Trees to 20 m tall; trunk to 1-1.5 m d.b.h.; bark reddish brown, with shallow fissures; winter bud scales persistent at base of branchlets, overlapping, ridged dorsally, tapered apically.
Leafy branchlets "V"-shaped in cross section in living state.
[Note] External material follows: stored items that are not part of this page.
Lemma get_set_ne d i j i' j' v :
  (i, j) <> (i', j') -> get (set d i j v) i' j' = get d i' j'.
Proof.
  intros Hne. unfold get, set.
  destruct (decide (i = i')) as [<-|Hi].
  - destruct (decide (i < length d)) as [Hlt|Hge].
    + rewrite list_lookup_total_insert_eq by done.
      apply list_lookup_total_insert_ne. congruence.
    + by rewrite list_insert_ge by lia.
  - by rewrite list_lookup_total_insert_ne.
Qed.

(** A [for] loop over [range(start, start + n)] keeps an invariant that
    is indexed by the loop counter. *)
Lemma foldl_seq_invariant {A} (P : nat -> A -> Prop) (f : A -> nat -> A) n :
  forall start a,
    P start a ->
    (forall i a, start <= i < start + n -> P i a -> P (S i) (f a i)) ->
    P (start + n) (foldl f a (seq start n)).
Proof.
  induction n as [|n IH]; intros start a H0 Hstep; simpl.
  - by rewrite Nat.add_0_r.
  - replace (start + S n) with (S start + n) by lia.
    apply IH.
    + apply Hstep; [lia|done].
    + intros i b Hi. apply Hstep. lia.
Qed.

(** The same for a loop whose body may raise, when it ends normally. *)
Lemma for_each_seq_invariant {A} (P : nat -> A -> Prop)
      (body : A -> nat -> result A) n :
  forall start a a',
    P start a ->
    (forall i b b', start <= i < start + n ->
                    P i b -> body b i = Ok b' -> P (S i) b') ->
    for_each body (seq start n) a = Ok a' ->
    P (start + n) a'.
Proof.
  induction n as [|n IH]; intros start a a' H0 Hstep; simpl.
  - intros [= <-]. by rewrite Nat.add_0_r.
  - destruct (body a start) as [b|e] eqn:Hb; simpl; [|done].
    intros Hrest. replace (start + S n) with (S start + n) by lia.
    apply (IH (S start) b); [| |done].
    + apply (Hstep start a); [lia|done|done].
    + intros i c c' Hi. apply Hstep. lia.
Qed.

(** A loop whose body returns as long as the invariant holds ends normally,
    and the invariant holds at its end. *)
Lemma for_each_seq_total {A} (P : nat -> A -> Prop)
      (body : A -> nat -> result A) n :
  forall start a,
    P start a ->
    (forall i b, start <= i < start + n -> P i b ->
                 exists b', body b i = Ok b' /\ P (S i) b') ->
    exists a', for_each body (seq start n) a = Ok a' /\ P (start + n) a'.
Proof.
  induction n as [|n IH]; intros start a H0 Hstep; simpl.
  - exists a. by rewrite Nat.add_0_r.
  - destruct (Hstep start a) as (b & -> & Hb); [lia|done|]. simpl.
    replace (start + S n) with (S start + n) by lia.
    apply IH; [done|]. intros i c Hi. apply Hstep. lia.
Qed.
End MatrixFacts.

Section ForEach.
Context {S X : Type}.
Implicit Types (body : S -> X -> result S) (xs : list X).

(** An exception that ends a loop was raised by one of its iterations. *)
Lemma for_each_raise_inv body xs s e :
  for_each body xs s = Raise e ->
  exists s' x, x ∈ xs /\ body s' x = Raise e.
Proof.
  revert s. induction xs as [|x xs IH]; intros s; simpl; [done|].
  destruct (body s x) as [s'|e'] eqn:Hx; simpl.
  - intros (s'' & y & Hy & Hraise)%IH. exists s'', y.
    split; [by right|done].
  - intros [= ->]. exists s, x. split; [by left|done].
Qed.

(** A loop with an iteration that raises whatever the state ends with an
    exception. *)
Lemma for_each_raises body xs x s :
  x ∈ xs -> (forall s', exists e, body s' x = Raise e) ->
  exists e, for_each body xs s = Raise e.
Proof.
  intros Hx Hraise. revert s.
  induction xs as [|y xs IH]; intros s; [by apply elem_of_nil in Hx|].
  simpl. destruct (body s y) as [s'|e'] eqn:Hy; simpl; [|by eauto].
  apply elem_of_cons in Hx as [->|Hx]; [|by apply IH].
  destruct (Hraise s) as [e He]. congruence.
Qed.

(** A loop whose iterations all return ends normally. *)
Lemma for_each_Ok body xs s :
  (forall s' x, x ∈ xs -> exists s'', body s' x = Ok s'') ->
  exists s', for_each body xs s = Ok s'.
Proof.
  revert s. induction xs as [|x xs IH]; intros s Hok; simpl; [by eexists|].
  destruct (Hok s x) as [s' ->]; [by left|]. simpl.
  apply IH. intros s'' y Hy. apply Hok. by right.
Qed.
End ForEach.
End MatrixFacts.

Import MatrixFacts.

(** ** int64 *)

Module Int64Facts.
Import Int64.
Local Open Scope Z_scope.

Ltac int64_unfold :=
  unfold int64_min, int64_max, wrap in *;
  change (2 ^ 63) with 9223372036854775808 in *;
  change (2 ^ 64) with 18446744073709551616 in *.

Lemma fits_spec z : fits z = true <-> int64_min <= z <= int64_max.
Proof. unfold fits. by rewrite andb_true_iff, !Z.leb_le. Qed.

Lemma wrap_fits z : int64_min <= z <= int64_max -> wrap z = z.
Proof. int64_unfold. intros Hz. rewrite Z.mod_small by lia. lia. Qed.

Lemma wrap_range z : int64_min <= wrap z <= int64_max.
Proof.
  int64_unfold.
  pose proof (Z.mod_pos_bound (z + 9223372036854775808)
                18446744073709551616 ltac:(lia)).
  lia.
Qed.

(** Adding what is not negative to an int64 may wrap around to a smaller
    number, never to a larger one. *)
Lemma wrap_add_le a c : int64_min <= a -> 0 <= c -> wrap (a + c) <= a + c.
Proof.
  int64_unfold. intros Ha Hc.
  pose proof (Z.mod_le (a + c + 9223372036854775808) 18446744073709551616
                ltac:(lia) ltac:(lia)).
  lia.
Qed.

Lemma add_Ok a c : fits c = true -> add a c = Ok (wrap (a + c)).
Proof. unfold add. by intros ->. Qed.


Lemma add_inv a c v : add a c = Ok v -> fits c = true /\ v = wrap (a + c).
Proof. unfold add. destruct (fits c); [|done]. by intros [= <-]. Qed.

Lemma add_raise_inv a c e : add a c = Raise e -> e = OverflowError.
Proof. unfold add. destruct (fits c); [done|]. by intros [= <-]. Qed.

End Int64Facts.

(** ** Editex: the loops compute the recurrence *)

Module EditexFacts.
Import Int64 Int64Facts Editex.
Local Open Scope Z_scope.

Section Refinement.
Variables mc gc xc : Z.
Variables src tar : str.
Variable local : bool.
Variables lens lent : nat.

Local Abbreviation W := (wcell mc gc xc src tar local).
Local Abbreviation dc := (d_cost mc gc xc).
Local Abbreviation rc := (r_cost mc gc xc).

Lemma wcell_0_S j :
  W 0 (S j) = wrap (W 0 j + dc (tar !!! j) (tar !!! S j)).
Proof. reflexivity. Qed.

Lemma wcell_S_0 i :
  W (S i) 0
  = if local then 0 else wrap (W i 0 + dc (src !!! i) (src !!! S i)).
Proof. reflexivity. Qed.

Lemma wcell_S_S i j :
  W (S i) (S j) =
  Z.min (wrap (W i (S j) + dc (src !!! i) (src !!! S i)))
    (Z.min (wrap (W (S i) j + dc (tar !!! j) (tar !!! S j)))
           (wrap (W i j + rc (src !!! S i) (tar !!! S j)))).
Proof. reflexivity. Qed.

Lemma wcell_local_0 i : local = true -> W i 0 = 0.
Proof. intros ->. by destruct i. Qed.

(** The Python integers that the loops add to a cell: the costs of
    consuming each character of [src] and of [tar], and of each pair. *)
Definition src_fit : Prop :=
  forall i, (i < lens)%nat -> fits (dc (src !!! i) (src !!! S i)) = true.

Definition tar_fit : Prop :=
  forall j, (j < lent)%nat -> fits (dc (tar !!! j) (tar !!! S j)) = true.

Definition pairs_fit : Prop :=
  forall i j, (i < lens)%nat -> (j < lent)%nat ->
              fits (rc (src !!! S i) (tar !!! S j)) = true.

(** What is known of [d_mat] at the successive stages of [editex_dp]. *)
Definition well_shaped (d : matrix Z) : Prop :=
  shape d (lens + 1) (lent + 1).

Definition column_done (d : matrix Z) : Prop :=
  forall i, (i <= lens)%nat -> get d i 0 = W i 0.

Definition rows_done (k : nat) (d : matrix Z) : Prop :=
  forall i j, (i < k)%nat -> (j <= lent)%nat -> get d i j = W i j.

Definition row_done_upto (i l : nat) (d : matrix Z) : Prop :=
  forall j, (j < l)%nat -> get d i j = W i j.

Definition column_done_upto (k : nat) (d : matrix Z) : Prop :=
  forall i, (i < k)%nat -> get d i 0 = W i 0.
Leaves borne at 75-95° to branchlet axis, subsessile; blade dark green and glossy adaxially, linear, almost equally wide
throughout length, slightly falcate, 1-2.5(-4) cm × 2.5-3 mm, midvein not papillate abaxially, stomatal bands tawny yellow, 0.6-0.7 mm wide, at least 2 × as wide as marginal bands,
marginal bands ca. 0.2 mm wide, base cuneate, ± asymmetric, margin revolute, apex usually shortly mucronate, mucro 0.1-0.3 mm. Pollen cones ovoid or subglobose, ca. 3.5 mm;
peduncle 0.5-1 mm; microsporophylls 9-14, each with 5-8 pollen sacs. Aril purplish red when ripe, lustrous. Seed ovoid or trigonous-ovoid, ca. 6 × 4-4.5 mm, distally with 3 or 4 or more
obtuse ridges, apex with small, obtuse mucro; hilum usually triangular or quadrangular. Pollination spring, seed maturity autumn.
Only var. cuspidata, described here, occurs in China; var. nana Rehder occurs in Japan.
The wood used in building construction, furniture manufacture, and as a carving material. The heartwood yields a red dye, oil is extracted from the seeds, and a compound used to treat
diabetes is extracted from the wood, bark, leaves, and roots.